Work item
Counting the line with "([shouldExclude]), the three" as the last one, copy out the lines of the data exactly from the first onward.

___ Data records

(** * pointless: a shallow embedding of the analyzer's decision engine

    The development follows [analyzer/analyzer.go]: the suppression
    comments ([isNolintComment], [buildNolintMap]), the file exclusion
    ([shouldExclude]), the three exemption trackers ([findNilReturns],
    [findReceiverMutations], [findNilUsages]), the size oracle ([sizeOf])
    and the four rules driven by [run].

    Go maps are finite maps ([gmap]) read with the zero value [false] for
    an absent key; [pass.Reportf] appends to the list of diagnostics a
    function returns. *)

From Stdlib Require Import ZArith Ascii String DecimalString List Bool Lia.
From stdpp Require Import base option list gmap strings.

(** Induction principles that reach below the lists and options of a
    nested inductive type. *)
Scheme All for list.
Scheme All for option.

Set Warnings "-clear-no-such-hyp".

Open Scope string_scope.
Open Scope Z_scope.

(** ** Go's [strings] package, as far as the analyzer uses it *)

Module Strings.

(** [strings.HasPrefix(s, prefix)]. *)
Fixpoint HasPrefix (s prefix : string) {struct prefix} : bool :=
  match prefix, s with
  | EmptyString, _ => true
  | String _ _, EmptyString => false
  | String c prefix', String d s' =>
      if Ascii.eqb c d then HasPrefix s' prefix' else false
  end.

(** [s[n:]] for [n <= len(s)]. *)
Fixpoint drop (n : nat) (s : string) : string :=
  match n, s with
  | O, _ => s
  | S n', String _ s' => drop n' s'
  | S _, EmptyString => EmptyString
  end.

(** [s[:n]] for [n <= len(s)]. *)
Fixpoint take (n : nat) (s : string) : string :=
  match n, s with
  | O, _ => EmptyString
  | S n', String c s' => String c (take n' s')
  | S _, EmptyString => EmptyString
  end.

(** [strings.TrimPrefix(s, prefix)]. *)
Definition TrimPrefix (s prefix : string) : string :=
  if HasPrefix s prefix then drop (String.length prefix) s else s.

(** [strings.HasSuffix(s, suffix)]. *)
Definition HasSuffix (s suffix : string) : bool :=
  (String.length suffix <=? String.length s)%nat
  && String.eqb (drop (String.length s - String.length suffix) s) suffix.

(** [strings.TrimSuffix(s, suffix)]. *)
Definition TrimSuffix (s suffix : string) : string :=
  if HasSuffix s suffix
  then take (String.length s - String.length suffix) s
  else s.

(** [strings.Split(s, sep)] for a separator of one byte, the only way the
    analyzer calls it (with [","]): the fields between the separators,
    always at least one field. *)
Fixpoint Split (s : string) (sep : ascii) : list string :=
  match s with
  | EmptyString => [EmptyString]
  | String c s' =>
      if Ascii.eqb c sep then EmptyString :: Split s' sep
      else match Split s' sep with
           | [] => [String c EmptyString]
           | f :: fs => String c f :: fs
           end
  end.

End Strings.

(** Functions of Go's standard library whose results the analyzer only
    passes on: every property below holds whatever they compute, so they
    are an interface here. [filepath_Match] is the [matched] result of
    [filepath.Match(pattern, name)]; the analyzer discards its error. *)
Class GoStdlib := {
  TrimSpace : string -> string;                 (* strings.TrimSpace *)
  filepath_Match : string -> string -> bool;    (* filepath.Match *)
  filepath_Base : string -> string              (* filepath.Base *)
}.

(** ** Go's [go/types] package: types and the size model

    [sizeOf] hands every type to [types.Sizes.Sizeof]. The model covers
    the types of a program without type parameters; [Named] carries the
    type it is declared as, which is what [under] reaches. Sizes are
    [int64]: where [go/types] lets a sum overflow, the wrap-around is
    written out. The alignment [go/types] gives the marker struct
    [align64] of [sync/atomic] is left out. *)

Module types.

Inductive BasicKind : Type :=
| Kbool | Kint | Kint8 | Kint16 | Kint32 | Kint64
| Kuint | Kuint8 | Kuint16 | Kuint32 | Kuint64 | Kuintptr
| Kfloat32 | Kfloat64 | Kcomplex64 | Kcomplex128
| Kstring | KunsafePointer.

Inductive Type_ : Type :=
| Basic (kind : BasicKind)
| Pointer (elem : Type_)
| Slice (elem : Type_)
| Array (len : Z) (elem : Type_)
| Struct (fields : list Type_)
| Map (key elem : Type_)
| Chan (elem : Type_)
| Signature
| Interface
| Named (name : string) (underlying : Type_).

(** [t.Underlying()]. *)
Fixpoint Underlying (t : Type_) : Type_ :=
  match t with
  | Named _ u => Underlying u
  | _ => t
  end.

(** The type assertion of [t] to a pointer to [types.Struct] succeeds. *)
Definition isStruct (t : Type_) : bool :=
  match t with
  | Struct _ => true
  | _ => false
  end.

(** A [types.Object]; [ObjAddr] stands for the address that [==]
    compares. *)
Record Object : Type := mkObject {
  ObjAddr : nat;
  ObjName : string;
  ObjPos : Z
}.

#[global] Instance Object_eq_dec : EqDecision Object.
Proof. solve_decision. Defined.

______

Answer to the problem
(** * pointless: a shallow embedding of the analyzer's decision engine

    The development follows [analyzer/analyzer.go]: the suppression
    comments ([isNolintComment], [buildNolintMap]), the file exclusion
    ([shouldExclude]), the three exemption trackers ([findNilReturns],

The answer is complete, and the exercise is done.